Tuesday, September 06, 2005

Home Grown Business: A Review

Jesse and Crystal Paine chose the perfect title for their new book.

Home Grown Business brings to mind both the sore muscles of gardening and the sweet fruits of that labor. 29 families share their stories: how they grew a business from idea to fruition, and did it while homeschooling their children.

The homeschooling angle gives Home Grown Business an edge. Even if you're not homeschooling, you'll find these work-at-home tales are truly home-based. (Ironically, many home business sourcebooks are not.)

The contributing families share the benefits and pitfalls with equal candor: everything from motivating the kids to participate in clerical work to the occasional sleepless nights when a husband comes home to work full-time.

Above all, these families see their businesses as an extension of their children's learning, a professional education most kids don't get until they are in the workplace, unprepared.

While Home Grown Business profiles a spectrum of businesses (most of which involve publishing, writing, or distributing products), the real variety is in its approach.
  • How did each family have the courage to get started?
  • What mistakes would they avoid?
  • How do they balance work and family time, all in the same place?

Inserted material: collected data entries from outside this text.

(** The statements of a replacement, and the rows it leaves. *)
Lemma replace_body key slot groups db db' u :
  (exec (fun t => delete_groups t (is_slot key slot));; insert_groups key slot groups) db = (db', inl u) ->
  static_groups (tables db') = other_groups key slot (tables db) ++ groups_of key slot groups /\
  (NoDup (other_groups key slot (tables db)) -> NoDup (other_groups key slot (tables db) ++ groups_of key slot groups)).
Proof.
  intros E. apply bind_inl in E as (db3 & u3 & E3 & E). apply exec_inl in E3. apply insert_groups_inl in E as [E Hnd].
  rewrite E3 in E, Hnd. cbn [static_groups delete_groups set_groups] in *. by rewrite E.
Qed.
Lemma replace_rows key slot groups db :
  match ReplaceStaticGroups key slot groups db with
  | (db', inl _) => static_groups (tables db') = other_groups key slot (tables db) ++ groups_of key slot groups
  | (db', inr _) => tables db' = tables db
  end.
Proof.
  unfold ReplaceStaticGroups. set (m := bind _ _). pose proof (transaction_spec m db) as Ht. destruct (transaction m db) as [db' [u | e]]; [| done].
  destruct Ht as (db1 & db2 & T1 & Em & T2). apply replace_body in Em as [Em _]. by rewrite T2, Em, T1.
Qed.

#[local] Instance group_le_total : Total group_le.
Proof.
  intros a b. unfold group_le. destruct (decide (sg_SourceKey a = sg_SourceKey b)) as [E | E].
  - assert (sg_Slot a < sg_Slot b \/ sg_Slot a = sg_Slot b \/ sg_Slot b < sg_Slot a) as [| [|]] by lia; [left; right; auto | | right; right; auto].
    assert (sg_GroupID a <= sg_GroupID b \/ sg_GroupID b <= sg_GroupID a) as [|] by lia; [left | right]; right; auto.
  - assert (text_le (sg_SourceKey a) (sg_SourceKey b) = true \/ text_le (sg_SourceKey b) (sg_SourceKey a) = true) as [|]; [| left; by left | right; left; auto].
    unfold text_le. rewrite (String.compare_antisym (sg_SourceKey b) (sg_SourceKey a)). destruct (String.compare (sg_SourceKey a) (sg_SourceKey b)); cbn; auto.
Qed.
(* ===== verification/Registry.v ===== *)
(** * The device registry (internal/registry/service.go)

    The service keeps the devices and the latest calls in memory, in front of a
    database.  A call is opened by its first packet, kept alive by the next ones,
    and closed by a terminator or after a time without packets; every change is
    published to subscribers.

    The theorems are proved against the interface [RegistryStore] of the database;
    the last part starts the service on the database of file Store. *)

From S2P Require Import Prelude Strings Text NrlFrame Dmrid TimeText RegistryTypes Store.
#[local] Open Scope Z_scope.

Inductive Event := EvDevice (type : string) (d : Device) | EvCall (type : string) (c : CallRecord).

Record activeCallState := mkActive {
  ac_ID : Z;
  ac_StartedAt : time;
  ac_LastSeenAt : time;
  ac_Frontend : string;
  ac_SourceKey : string;
  ac_Slot : Z;
  ac_CallType : string
}.

Section service.
Context `{Unicode} `{RegistryStore}.

(** ** State *)

Record Service := mkService {
  sv_store : Db;
  sv_dmrid : option Resolver;
  sv_devices : gmap string Device;
  sv_recent : list CallRecord;
  sv_callTotal : Z;
  sv_activeCall : gmap string activeCallState;
  sv_subs : gmap nat (list Event);
  sv_nextSub : nat
}.

Definition with_store s db := mkService db (sv_dmrid s) (sv_devices s) (sv_recent s) (sv_callTotal s) (sv_activeCall s) (sv_subs s) (sv_nextSub s).
Definition with_devices s m := mkService (sv_store s) (sv_dmrid s) m (sv_recent s) (sv_callTotal s) (sv_activeCall s) (sv_subs s) (sv_nextSub s).
Definition with_calls s recent total active := mkService (sv_store s) (sv_dmrid s) (sv_devices s) recent total active (sv_subs s) (sv_nextSub s).
Definition with_subs s m n := mkService (sv_store s) (sv_dmrid s) (sv_devices s) (sv_recent s) (sv_callTotal s) (sv_activeCall s) m n.
(* ===== verification/Managed.v ===== *)
(** * Links kept in the database (internal/mmdvm/managed_config.go)

    A link to an MMDVM master that was set up in the browser is a row of the device
    table; its rewrite rules are JSON text in the column extra_json.  The JSON
    encoder of the standard library is a parameter, [ExtraJson]. *)

From Stdlib Require Import Ascii QArith.
From S2P Require Import Prelude Strings Text Rewrite Rptc MmdvmLogin Config NrlFrame TimeText RegistryTypes Store.
#[local] Open Scope Z_scope.

Record ManagedExtra := mkManagedExtra { ex_MasterServer : string; ex_rules : RuleConfigs }.

(** [json.Marshal] and [json.Unmarshal] at this type; a list that is empty is the
    same as none. *)
Class ExtraJson := {
  marshal_extra : ManagedExtra -> string;
  unmarshal_extra : string -> option ManagedExtra
}.
Definition no_rules : RuleConfigs := mkRuleConfigs [] [] [] [] [] [].
Definition no_extra : ManagedExtra := mkManagedExtra "" no_rules.
Definition is_ascii_str (s : string) : bool := is_ascii_text (str_bytes s).
(** What was written is read back (for texts in ASCII), is a JSON object, without
    white space around it, and "{}" when every field is empty. *)
Class ExtraJsonLaws `{ExtraJson} : Prop := {
  marshal_roundtrip e : is_ascii_str (ex_MasterServer e) = true -> unmarshal_extra (marshal_extra e) = Some e;
  marshal_trimmed e : TrimSpace_text (marshal_extra e) = marshal_extra e;
  marshal_not_empty e : marshal_extra e <> "";
  marshal_no_extra e : marshal_extra e = "{}" <-> e = no_extra
}.

Section managed.
Context `{Unicode} `{ExtraJson}.

Definition ParseManagedExtra (raw : string) : option ManagedExtra :=
  let raw := TrimSpace_text raw in
  if text_eq raw "" then Some no_extra else unmarshal_extra raw.

Definition MarshalManagedExtra (extra : ManagedExtra) : string :=
  let data := marshal_extra extra in
  if text_eq data "{}" then "" else data.

(** [strconv.Atoi] without its error: nothing but digits after a sign, and the
    nearest number of the type when there are too many. *)
Definition Atoi (s : list Z) : Z :=
  let '(neg, digits) := match s with 45 :: r => (true, r) | 43 :: r => (false, r) | _ => (false, s) end in
  if bool_decide (digits = []) || negb (forallb digit digits) then 0
  else if neg then Z.max (- 2 ^ 63) (- number digits) else Z.min (2 ^ 63 - 1) (number digits).

Definition JoinHostPort (host port : string) : string :=
  if has_byte 58 (str_bytes host) || has_byte 37 (str_bytes host) then "[" +:+ host +:+ "]:" +:+ port else host +:+ ":" +:+ port.

Definition masterServerFromDevice (d : Device) : string :=
  if text_eq (TrimSpace_text (d_IP d)) "" then ""
  else if 0 <? d_Port d then JoinHostPort (TrimSpace_text (d_IP d)) (pretty (d_Port d))
  else TrimSpace_text (d_IP d).

Definition splitMasterServer (value : string) : string * Z :=
  let value := TrimSpace_text value in
  if text_eq value "" then ("", 0)
  else match SplitHostPort (str_bytes value) with None => (value, 0) | Some (host, port) => (bytes_str host, Atoi port) end.

Definition master_of (d : Device) (extra : ManagedExtra) : string :=
  let masterServer := TrimSpace_text (ex_MasterServer extra) in
  if text_eq masterServer "" then masterServerFromDevice d else masterServer.

Definition or_three (slots : Z) : Z := if slots =? 0 then 3 else slots.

Practical questions, answered by entrepreneurs who are, first and foremost, moms and dads.

As someone still tinkering with start-up ideas, I wish this book had a little more insight into finding the right product or service. Some of the stories gloss over the humble beginnings and go straight to the execution; others are heavy on general advice and neglect the nitty-gritty details.

Bottom line: Home Grown Business demonstrates that each business model, like each family, is individual. This book won't give you a short list of great home businesses to copy, but it will inspire you with its real-life success stories.

The uniting thread in Home Grown Business is faith.

  • Faith that working at home puts mothers where they are needed most.
  • Faith that the children will not suffer, but prosper by learning responsibility.
  • Faith that God-given talents will be expressed in marketable goods or services.

And perhaps most importantly, faith that by building a house in the Lord, we do not labor in vain.

1 comment:

Laura Talbert said...

Thanks for the review, Meredith. I have been considering buying this book and found your post very helpful.